→ Information provided:
---+---

(** * Graph-instance registries of the BankingFinanceWebApp interop scripts

  A shallow embedding of the browser-side registries that drive the
  vis.js and d3 renderers:

  - [D3Graph]            src/js/d3-network-graph.js
  - [JourneyBuilder]     src/js/journey-builder-graph.js
  - [CustomerNetwork]    src/js/theme.js (window.customerNetworkGraph)
  - [CustomerGraph]      src/unnamed/part_000 (window.customerNetworkGraph)
  - [RelationshipGraph]  src/unnamed/part_001 (window.renderRelationshipGraph, ...)

  JavaScript values are a small universe ([JS.value]); every registry
  function is a computation in a state-and-exception monad ([Eff.M]) over
  the page state it reads and mutates.  The two rendering libraries are
  outside the repository; [Vis] and the simulation part of [D3Graph]
  write down the part of their documented behaviour the scripts rely
  on. *)

From Stdlib Require Import String List ZArith QArith Qcanon Qround Qabs Bool Lia.
From stdpp Require Import base option list strings pretty gmap.

Local Open Scope string_scope.
Local Open Scope list_scope.
Set Warnings "-register-all".

(** ** JavaScript values *)

Module JS.

(** Numbers are rationals in lowest terms, so that equal numbers are equal
    terms: the scripts only store and compare number literals (ids,
    widths, opacities such as [0.3]); no arithmetic on them reaches the
    registries. *)
Inductive value : Type :=
| VUndefined
| VNull
| VBool (b : bool)
| VNum (q : Qc)
| VStr (s : string)
| VArr (items : list value)
| VObj (fields : list (string * value)).

(** An object literal: its own enumerable properties in insertion order. *)
Definition obj : Type := list (string * value).

Definition num (z : Z) : value := VNum (Q2Qc (inject_Z z)).

(** A decimal literal such as [0.3]. *)
Definition dec (q : Q) : value := VNum (Q2Qc q).

(** [o[k]]: a missing property reads as [undefined]. *)
Fixpoint get (o : obj) (k : string) : value :=
  match o with
  | [] => VUndefined
  | (k', v) :: rest => if String.eqb k k' then v else get rest k
  end.

(** [o[k] = v]: an existing property keeps its place, a new one goes last. *)
Fixpoint put (o : obj) (k : string) (v : value) : obj :=
  match o with
  | [] => [(k, v)]
  | (k', v') :: rest =>
      if String.eqb k k' then (k', v) :: rest else (k', v') :: put rest k v
  end.

(** [{...a, ...b}] *)
Definition spread (a b : obj) : obj :=
  fold_left (fun acc kv => put acc (fst kv) (snd kv)) b a.

(** [Object.assign(a, b)] writes the fields of [b] onto [a] one by one.
    Unlike the spread, it writes by assignment: a value written under
    the name [__proto__] is taken for the prototype of [a] and leaves no
    field (the prototype is not part of the records here). *)
Definition assign (a b : obj) : obj :=
  spread a (List.filter (fun kv => negb (String.eqb (fst kv) "__proto__")) b).

(** Property read on an arbitrary value, [v.k]: [None] is the TypeError
    of reading a property of [undefined] or [null]; primitives have no
    own property of the names used here. *)
Definition prop (v : value) (k : string) : option value :=
  match v with
  | VUndefined | VNull => None
  | VObj o => Some (get o k)
  | _ => Some VUndefined
  end.

(** [a === b] on primitives.  Objects and arrays compare by reference;
    the literals that cross the interop bridge are fresh objects, so two
    of them are never identical. *)
Definition strict_eq (a b : value) : bool :=
  match a, b with
  | VUndefined, VUndefined => true
  | VNull, VNull => true
  | VBool x, VBool y => Bool.eqb x y
  | VNum x, VNum y => Qc_eq_bool x y
  | VStr x, VStr y => String.eqb x y
  | _, _ => false
  end.

(** [a == null] *)
Definition nullish (v : value) : bool :=
  match v with
  | VUndefined | VNull => true
  | _ => false
  end.

(** The values [===] relates to themselves: everything but object and
    array literals. *)
Definition primitive (v : value) : bool :=
  match v with
  | VArr _ | VObj _ => false
  | _ => true
  end.

(** What vis.js takes for an id: a number or a string. *)
Definition is_id (v : value) : bool :=
  match v with
  | VNum _ | VStr _ => true
  | _ => false
  end.

(** [k in o], for own properties. *)
Definition has_key (o : obj) (k : string) : bool :=
  existsb (fun kv => String.eqb k (fst kv)) o.

(** ToBoolean *)
Definition truthy (v : value) : bool :=
  match v with
  | VUndefined | VNull => false
  | VBool b => b
  | VNum q => negb (Qc_eq_bool q (Q2Qc 0))
  | VStr s => negb (String.eqb s "")
  | VArr _ | VObj _ => true
  end.

(** [a || b] *)
Definition or_else (a b : value) : value := if truthy a then a else b.

(** [xs.includes(v)] (SameValueZero; no NaN in this universe). *)
Definition includes (xs : list value) (v : value) : bool :=
  existsb (fun x => strict_eq x v) xs.

(** What a call hands back to its caller. *)
Inductive exn : Type := Error | RangeError | TypeError.

Inductive completion (A : Type) : Type :=
| Return (a : A)
| Throw (e : exn).
Arguments Return {A} a.
Arguments Throw {A} e.

End JS.
Export JS.

(** ** Computations over the page state *)

Module Eff.

(** A call runs against the mutable page state [S]; what it has written
    before throwing stays written. *)
Definition M (S A : Type) : Type := S -> completion A * S.

Definition ret {S A} (a : A) : M S A := fun s => (Return a, s).
Definition throw {S A} (e : exn) : M S A := fun s => (Throw e, s).
Definition bind {S A B} (m : M S A) (k : A -> M S B) : M S B :=
  fun s => match m s with
           | (Return a, s') => k a s'
           | (Throw e, s') => (Throw e, s')
           end.
Definition read {S} : M S S := fun s => (Return s, s).
Definition write {S} (s' : S) : M S unit := fun _ => (Return tt, s').
Definition modify {S} (f : S -> S) : M S unit := fun s => (Return tt, f s).

(** [try { body } catch (error) { handler }] *)
Definition try_catch {S A} (body : M S A) (handler : exn -> M S A) : M S A :=
  fun s => match body s with
           | (Return a, s') => (Return a, s')
           | (Throw e, s') => handler e s'
           end.

(** [xs.forEach(x => body)] *)
Fixpoint for_each {S A} (xs : list A) (body : A -> M S unit) : M S unit :=
  match xs with
  | [] => ret tt
  | x :: rest => bind (body x) (fun _ => for_each rest body)
  end.

End Eff.
Export Eff.

Declare Scope eff_scope.
Delimit Scope eff_scope with eff.
Notation "'let!' x ':=' m 'in' k" := (bind m (fun x => k))
  (at level 10, x name, m at level 100, k at level 200) : eff_scope.
Notation "m ';>' k" := (bind m (fun _ => k))
  (at level 100, k at level 200, right associativity) : eff_scope.
Local Open Scope eff_scope.

(** ** Text of values *)

Module Text.

(** The double-quote character of the validation messages. *)
Definition dquote : string := String (Ascii.ascii_of_nat 34) EmptyString.

(** *** Number::toString

    A number is printed as JavaScript prints the double nearest to it:
    the fewest significant digits that read back as that double, laid
    out as an integer, a decimal fraction or in exponent notation. *)

Definition pow2 (e : Z) : Q := Qpower (2 # 1)%Q e.
Definition pow10 (e : Z) : Q := Qpower (10 # 1)%Q e.

Definition Qleb (a b : Q) : bool := Qle_bool a b.
Definition Qltb (a b : Q) : bool := negb (Qle_bool b a).

(** Rounds to the nearest integer, a tie to the even one. *)
Definition round_half_even (x : Q) : Z :=
  let f := Qfloor x in
  match Qcompare (x - inject_Z f)%Q (1 # 2)%Q with
  | Lt => f
  | Gt => (f + 1)%Z
  | Eq => if Z.even f then f else (f + 1)%Z
  end.

(** [floor (log2 x)] for a positive [x]. *)
Definition binary_exponent (x : Q) : Z :=
  let e := (Z.log2 (Qnum x) - Z.log2 (Zpos (Qden x)))%Z in
  if Qleb (pow2 e) x then e else (e - 1)%Z.

(** The double nearest to a positive rational, as a mantissa of at most
    53 bits and an exponent, [(m, e)] standing for [m * 2^e]; [None] past
    the largest double. *)
Definition nearest_double (x : Q) : option (Z * Z) :=
  let e := Z.max (binary_exponent x - 52) (-1074) in
  let m := round_half_even (x / pow2 e)%Q in
  let '(m, e) := if Z.eqb m (2 ^ 53) then ((2 ^ 52)%Z, (e + 1)%Z) else (m, e) in
  if Z.ltb 971 e then None else Some (m, e).

(** The decimal [c] reads back as the double [m * 2^e]: it lies within
    half a gap of it, the ends included when the mantissa is even. *)
Definition reads_back (m e : Z) (c : Q) : bool :=
  let v := (inject_Z m * pow2 e)%Q in
  let above := (pow2 e / (2 # 1))%Q in
  let below := if Z.eqb m (2 ^ 52) && Z.ltb (-1074) e
               then (pow2 e / (4 # 1))%Q else (pow2 e / (2 # 1))%Q in
  if Z.even m then Qleb (v - below)%Q c && Qleb c (v + above)%Q
  else Qltb (v - below)%Q c && Qltb c (v + above)%Q.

---+---

→ What the task asks:
Return all lines from the data above with "scripts" in them.

→ Task answer:
(** * Graph-instance registries of the BankingFinanceWebApp interop scripts
  write down the part of their documented behaviour the scripts rely
    terms: the scripts only store and compare number literals (ids,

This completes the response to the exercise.